Rather than being residual, communal spaces should be front of mind for the designer. These are the elements that build social tissue, an essential ingredient in the successful transition to a higher density city.
A lot on one plot
Camden Goods Yard reinvents a low-rise Morrisons supermarket and car park, from its current more suburban scale into an urban place more appropriate to the character and scale of its surroundings. The architecture embraces the much-loved yard and warehouse character of the north London context to greatly intensify an underutilised and isolated site, bringing it to life as a collection of eight new buildings, each visually distinct. They contain more than 570 homes from studios to 4-bed family units. There will be affordable workspaces, shops, and even a filling station. The supermarket will retain a store at the heart, sitting at the base of a new brick multiblock for living, working, shopping and farming. The roof will feature London's largest urban farm, specialising in growing peppers.
Living
Working
Morrison's Supermarket
Parking
Servicing
Public realm
The Old Kent Road is one of the ancient routes into central London. A working part of city, it is one of the GLA’s identified Opportunity Areas and will, in a few years’ time, be better connected into central London with the extension on the Bakerloo Line.
In this changing context, we drew up proposals for a low density site currently with light industrial use, which would transform it into a high-density urban block with remarkable typological diversity: more than 200 apartments across five blocks varying from three to fifteen stories, a terrace of ten houses and seven maisonettes peppered across the development. They are tied together by an assortment of cascading open spaces – private, shared and communal – found from ground to rooftop. Light industry, in the form of a local commercial laundry, would remain onsite, occupying pride of place on the ground floor.

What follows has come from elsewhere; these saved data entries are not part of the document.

Lemma encrypt_loop_spec m km devices keys errs w :
  quiet (w_lk w) → good (w_data w) →
  wpr (encrypt_loop m km devices keys errs)
    (λ r w', quiet (w_lk w') ∧ good (w_data w') ∧
      enc_step (λ dev, dev ∈ devices ∧ dev ≠ m_localDevice m)
        (av (w_data w)) (av (w_data w')) ∧
      ∃ os, r = (keys ++ outcome_keys os, errs ++ outcome_errs os) ∧
        os.*1 = filter (λ dev, dev ≠ m_localDevice m) devices ∧
        outcomes_ok os (av (w_data w')) ∧
        only_encrypted os (av (w_data w)) (av (w_data w'))) w.
Proof.
  revert keys errs w. induction devices as [|dev devices IH]; intros keys errs w Hq Hg;
    cbn [encrypt_loop].
  { apply wpr_ret. split_and!; [done..|]. exists []. rewrite !app_nil_r.
    split_and!; [done..| |by intros ?]. intros dev k Hk. by apply elem_of_nil in Hk. }
  rewrite filter_cons. case_decide as Hdev; [rewrite decide_False by naive_solver|
    rewrite decide_True by done].
  - eapply wpr_mono; [by apply IH|]. intros r w' (? & ? & Hst & Hos).
    split_and!; try done. eapply enc_step_mono; [|done]. set_solver.
  - apply wpr_bind, wpr_with_deviceLock; [done|].
    eapply wp_mono; [by apply encryptForDevice_locked_spec|].
    intros r d' (Hg' & Hst & Hr) lk' Hq'.
    assert (enc_step (λ x, x ∈ dev :: devices ∧ x ≠ m_localDevice m)
      (av (w_data w)) (av d')) as Hst'.
    { eapply enc_step_mono; [|done]. intros ? ->. split; [set_solver|done]. }
    destruct r as [key|e].
    all: eapply wpr_mono; [by apply IH|].
    all: intros r w' (Hq2 & Hg2 & Hst2 & os & -> & Hdevs & Hos & Honly); simpl in *.
    all: split_and!; [done|done|etrans; [done|]; eapply enc_step_mono; [|done]; set_solver|].
    + exists ((dev, Ok key) :: os). rewrite <-app_assoc, fmap_cons, Hdevs.
      split_and!; [done..| |].
      * intros dev' k [[= -> ->]|Hin]%elem_of_cons; [|by apply Hos].
        destruct Hr as (? & _ & Hts). split; [done|]. by eapply trusted_session_step.
      * intros dev' Hno. rewrite Honly by set_solver. apply Hst.
        intros ->. apply (Hno key). set_solver.
    + exists ((dev, Err e) :: os). rewrite <-app_assoc, fmap_cons, Hdevs.
      split_and!; [done..| |].
      * intros dev' k [?|Hin]%elem_of_cons; [done|by apply Hos].
      * intros dev' Hno. rewrite Honly by set_solver. by rewrite Hr.
Qed.

(** ** Recipients *)

(** Only the stored device lists differ. *)
Definition devices_step (a a' : astore) : Prop := a' = set_devices (a_devices a') a.

#[global] Instance devices_step_preorder : PreOrder devices_step.
Proof.
  split; [by intros []|]. intros [] [] [] H1 H2. unfold devices_step in *.
  injection H1; injection H2. intros. by subst.
Qed.
(* ===== verification/Delivery.v ===== *)
(** * Delivery: when a message is sure to arrive

    [EndToEnd] shows that a key the sender made opens at the receiver.  Here
    the sender is shown to make it: with a backend that does not fail
    ([XochimilcoTotalLaws]: the random reader works), a store without I/O
    errors, a device list that names the receiver, a session in step or a
    bundle that is served, and a key the sender trusts, [EncryptMessage]
    returns a message and the receiver reads it, whatever happens to the other
    recipients. *)
From S2P Require Import Prelude Types Errors StoreSpec Transport Xochimilco Prog.
From S2P Require Import ProgFacts StoreFacts Signal SessionLaws SignalFacts Manager LockFacts.
From S2P Require Import ManagerKeys ManagerEncrypt ManagerDecrypt Handshake EndToEnd.

Section Delivery.
Context `{X : Xochimilco} {T : Transport} {ST : Store} {SC : StoreContract ST}
  {RS : ReliableStore ST}.
Context {CL : XochimilcoCodecLaws X} {SL : XochimilcoSessionLaws X}.
Context {TL : XochimilcoTotalLaws X}.
Implicit Types (d : data) (w : world) (m : Manager) (s t : Session).

(** ** Sessions encrypt *)

Definition encrypts (s : Session) : Prop :=
  ∀ km d, 0 < go_len km → is_ok (eval (Session_Encrypt s km) d).1.1.

Lemma linked_encrypts s t : linked s t → encrypts s.
Proof.
  intros [a b Hab|a b Hab] km d Hkm; unfold Session_Encrypt; simpl.
  - pose proof (ls_encrypts a b km (d_rng d) (or_intror Hab) Hkm).
    by destruct (ls_EncryptWhisperMessage a km (d_rng d)) as [[r a'] g].
  - pose proof (dr_encrypts a b km (d_rng d) (or_intror Hab) Hkm).
    by destruct (dr_Encrypt a km (d_rng d)) as [[r a'] g].
Qed.

Section Created.
Context (p : Protocol) (kA kB pA pB : gobytes).
Context (spk : SignedPreKeyRecord) (pk : PreKeyRecord) (reg : Z).
Hypothesis HkA : generated_identity p kA.
Hypothesis HkB : generated_identity p kB.
Hypothesis HpA : IdentityPublicKey p kA = Ok pA.
Hypothesis HpB : IdentityPublicKey p kB = Ok pB.
Hypothesis Hspk :
  generated_spk p kB (SPKR_Public spk) (SPKR_Private spk) (SPKR_Signature spk).
Hypothesis Hopk : generated_opk (PKR_Public pk) (PKR_Private pk).

Lemma created_encrypts s ek : created_for p kA pB spk pk reg s ek → encrypts s.
Proof.
  intros Hs km d Hkm. unfold Session_Encrypt. destruct (is_V1 p) eqn:HV.
  - destruct (created_V1 p kA pB spk pk reg s ek HV Hs) as (x & a & g & g' & Hi & Ha & ->).
    apply is_V1_true in HV as Hp. simpl.
    pose proof HpA as HpA1. pose proof HpB as HpB1. pose proof Hspk as Hspk1.
    rewrite Hp in HpA1, HpB1, Hspk1.
    destruct (ls_agreement _ _ _ _ _ _ _ _ _ _ _ _ _ _ (d_rng d) HpA1 HpB1 Hspk1 Hopk Hi Ha)
      as (x' & _ & Hb). destruct (Hb (d_rng d)) as (b & _ & Hf).
    pose proof (ls_encrypts_prekey a b km ek (PKR_ID pk) (SPKR_ID spk) reg (d_rng d) Hf Hkm).
    by destruct (ls_EncryptPreKeyWhisperMessage _ _ _ _ _ _ _) as [[r a'] g2].
  - destruct (created_V2 p kA pB spk pk reg s ek HV Hs)
      as (sk & ad & a & g & g' & Hi & Ha & ->). simpl.
    apply generated_spk_V2 in Hspk as Hspk2; [|done].
    destruct (dr_create _ _ _ _ _ _ _ _ (d_rng d) Hspk2 Ha) as (b & _ & Hf).
    pose proof (dr_encrypts a b km (d_rng d) (or_introl Hf) Hkm).
    by destruct (dr_Encrypt a km (d_rng d)) as [[r a'] g2].
Qed.

(** The X3DH of the initiator succeeds on keys the generators made. *)
Lemma NewActiveSession_succeeds d :
  ∃ s ek, (eval (NewActiveSession p kA pB (SPKR_Public spk) (SPKR_Signature spk)
    (PKR_Public pk) (SPKR_ID spk) (PKR_ID pk) reg) d).1 = Ok (s, ek).
Proof.
  eval_to_wp. unfold NewActiveSession. destruct (is_V1 p) eqn:HV.
  - apply is_V1_true in HV as Hp. pose proof HpA as HpA1. pose proof HpB as HpB1.
    pose proof Hspk as Hspk1. rewrite Hp in HpA1, HpB1, Hspk1. apply wp_try, wp_crypto.
    pose proof (ls_initiates _ _ _ _ _ _ _ _ _ (d_rng d) HpA1 HpB1 Hspk1 Hopk) as Hi.
    destruct (ls_CreateInitialMessage _ _ _ _ _ _) as [[[x ek]|e] g] eqn:Hx; [|done].
    apply (f_equal fst) in Hx. apply wp_try, wp_crypto. simpl.
    pose proof (ls_creates _ _ _ _ _ _ _ _ g Hx) as Ha.
    destruct (ls_NewActiveSession kA pB x g) as [[a|e] g']; [|done]. apply wp_pure. eauto.
  - apply generated_spk_V2 in Hspk as Hspk2; [|done].
    pose proof HpA as HpA2. pose proof HpB as HpB2.
    rewrite IdentityPublicKey_V2 in HpA2, HpB2 by done. apply wp_try, wp_crypto.
    apply generated_identity_V2 in HkA as HkA2; [|done].
    apply generated_identity_V2 in HkB as HkB2; [|done].
    pose proof (x3dh_initiates _ _ _ _ _ _ _ _ _ (d_rng d) HkA2 HkB2 HpA2 HpB2 Hspk2 Hopk) as Hi.
    destruct (x3dh_CreateInitialMessage _ _ _ _ _ _) as [[[[sk ad] ek]|e] g]; [|done].
    apply wp_try, wp_crypto. simpl.
    pose proof (dr_creates _ _ _ _ sk ad g Hspk2) as Ha.
    destruct (dr_CreateActive sk ad (SPKR_Public spk) g) as [[a|e] g']; [|done].
    apply wp_pure. eauto.
Qed.
End Created.

(** ** Trust *)

(** [m] will encrypt for a device whose recorded key is [ik]: the key is
    trusted, or undecided and the resolver approves it whenever it is asked. *)
Definition accepts (I : env → Prop) (m : Manager) (dev : Device) (ik : gobytes) (a : astore) :
    Prop :=
  trust_of a ik = TrustTrusted ∨
  (trust_of a ik ≠ TrustUntrusted ∧
   ∃ f, m_trustResolver m = Some f ∧ ∀ v, I v → (f dev ik v).1 = None).

Lemma accepts_step I m dev ik a a' :
  trust_step a a' → accepts I m dev ik a → accepts I m dev ik a'.
Proof.
  intros Hst Hacc. unfold accepts in *. destruct (Hst ik) as [->|(_ & _ & ->)]; [done|].
  by left.
Qed.

Lemma checkTrust_accepts I m dev ik d :
  good d → I (d_env d) → accepts I m dev ik (av d) →
  wp (checkTrust m dev ik)
    (λ r d', r = Ok tt ∧ good d' ∧ a_sessions (av d') = a_sessions (av d)) d.
Proof.
  intros Hg HId Hacc. unfold checkTrust. apply wp_try. read_ok.
  destruct (_ =? TrustTrusted)%Z eqn:Ht; [|apply Z.eqb_neq in Ht].
  { apply wp_pure. by rewrite Hav. }
  destruct Hacc as [|(Hu & f & -> & Hf)]; [done|].
  rewrite (proj2 (Z.eqb_neq _ _)) by done. apply wp_bind, wp_resolve.
  destruct Hso as [-> _]. specialize (Hf _ HId).
  destruct (f dev ik (d_env d)) as [r v]. simpl in *. subst r.
  write_ok. by rewrite Hav0, av_with_env, Hav.
Qed.

(** ** One device *)

(** The end of encryptForDevice, once there is a session [s] that encrypts
    and whose next state can be stored. *)
Lemma encrypt_tail_ok I m dev km s kx ik d :
  good d → I (d_env d) → a_remote (av d) !! dev = Some ik → accepts I m dev ik (av d) →
  encrypts s → 0 < go_len km →
  (∀ c s' d', (eval (Session_Encrypt s km) d').1 = (Ok c, s') → is_ok (Session_Marshal s')) →
  wp (known <-? ask (OpRemoteIdentityKey dev) wrap "load identity key";
      match known with
      | None => pure (Err (Errorf "no known identity key for device"))
      | Some idKey =>
          _ <-? checkTrust m dev idKey;
          '(r, sess) ← Session_Encrypt s km;
          data <-? pure r wrap "ratchet encrypt";
          _ <-? putSession dev sess;
          pure (Ok (MkRecipientKey (ID dev) data kx))
      end)
    (λ r _, is_ok r) d.
Proof.
  intros Hg HId Hik Hacc Henc Hkm Hm. apply wp_try. read_ok. rewrite Hik.
  destruct Hso as [He _]. apply wp_try. eapply wp_mono.
  { apply (checkTrust_accepts I); [done|by rewrite He|by rewrite Hav]. }
  intros r d1 (-> & Hg1 & _). apply wp_bind.
  eapply wp_mono; [apply wp_and; [apply wp_answer|
    by apply (wp_crypto_only _ (λ _ d', good d'))]|].
  intros [r s'] d2 [Hans Hg2]. pose proof (Henc km d1 Hkm) as Hok.
  rewrite <-Hans in Hok. destruct r as [c|e]; [|done]. symmetry in Hans.
  apply Hm in Hans. apply wp_try, wp_pure, wp_try.
  destruct (Session_Marshal s') as [y|e] eqn:Hy; [|done].
  eapply wp_mono; [by eapply putSession_ok|]. intros r d3 (-> & _). by apply wp_pure.
Qed.

Lemma linked_marshals s t km c s' d :
  linked s t → 0 < go_len km → (eval (Session_Encrypt s km) d).1 = (Ok c, s') →
  is_ok (Session_Marshal s').
Proof.
  intros Hl Hkm Henc. destruct (linked_deliver s t km c s' d Hl Hkm Henc) as [Hdec _].
  destruct (Hdec d) as (t' & _ & Hl' & _). apply linked_sym in Hl'.
  by destruct (linked_stored _ _ Hl') as [y ->].
Qed.

(** A stored session that encrypts, and whose next state can be stored. *)
Lemma encrypt_stored_ok I m dev km x ik s d :
  good d → I (d_env d) → a_sessions (av d) !! dev = Some x →
  LoadSession (m_protocol m) x = Ok s → a_remote (av d) !! dev = Some ik →
  accepts I m dev ik (av d) → 0 < go_len km → encrypts s →
  (∀ c s' d', (eval (Session_Encrypt s km) d').1 = (Ok c, s') → is_ok (Session_Marshal s')) →
  wp (encryptForDevice_locked m dev km) (λ r _, is_ok r) d.
Proof.
  intros Hg HId Hx Hs Hik Hacc Hkm Henc Hm. unfold encryptForDevice_locked. apply wp_try.
  unfold getOrCreateActiveSession. apply wp_try. read_ok. rewrite Hx.
  apply wp_try, wp_pure. unfold signal_Protocol. rewrite Hs. apply wp_pure.
  destruct Hso as [He _].
  by apply (encrypt_tail_ok I _ _ _ _ _ ik); rewrite ?He, ?Hav.
Qed.

Lemma encrypt_next_ok I m dev km x ik s t d :
  good d → I (d_env d) → a_sessions (av d) !! dev = Some x →
  LoadSession (m_protocol m) x = Ok s → linked s t → a_remote (av d) !! dev = Some ik →
  accepts I m dev ik (av d) → 0 < go_len km →
  wp (encryptForDevice_locked m dev km) (λ r _, is_ok r) d.
Proof.
  intros Hg HId Hx Hs Hl Hik Hacc Hkm. eapply encrypt_stored_ok; [done..| |].
  - by eapply linked_encrypts.
  - intros c s' d' Henc. by eapply linked_marshals.
Qed.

At Keybridge, nearly 600 homes occupy a tight London site where there previously stood an old telephone exchange. Three tall buildings (35, 21 and 19 storeys), three brick mansion blocks with maisonettes at street level and white terracotta-clad ones atop identifiable as individual houses, a further terrace of maisonettes, shops, a pub, business unit and an extension to the local primary school.
In form and scale, it's a contemporary smorgasbord of London vernacular traditions: one can find echoes of Georgian or Victorian terraces and utilitarian, through picturesque, warehouses and updates of the residential mansion. Every building is a purposeful response to each site edge resulting in an unusually rich typological ensemble that carves out interesting, irregular spaces.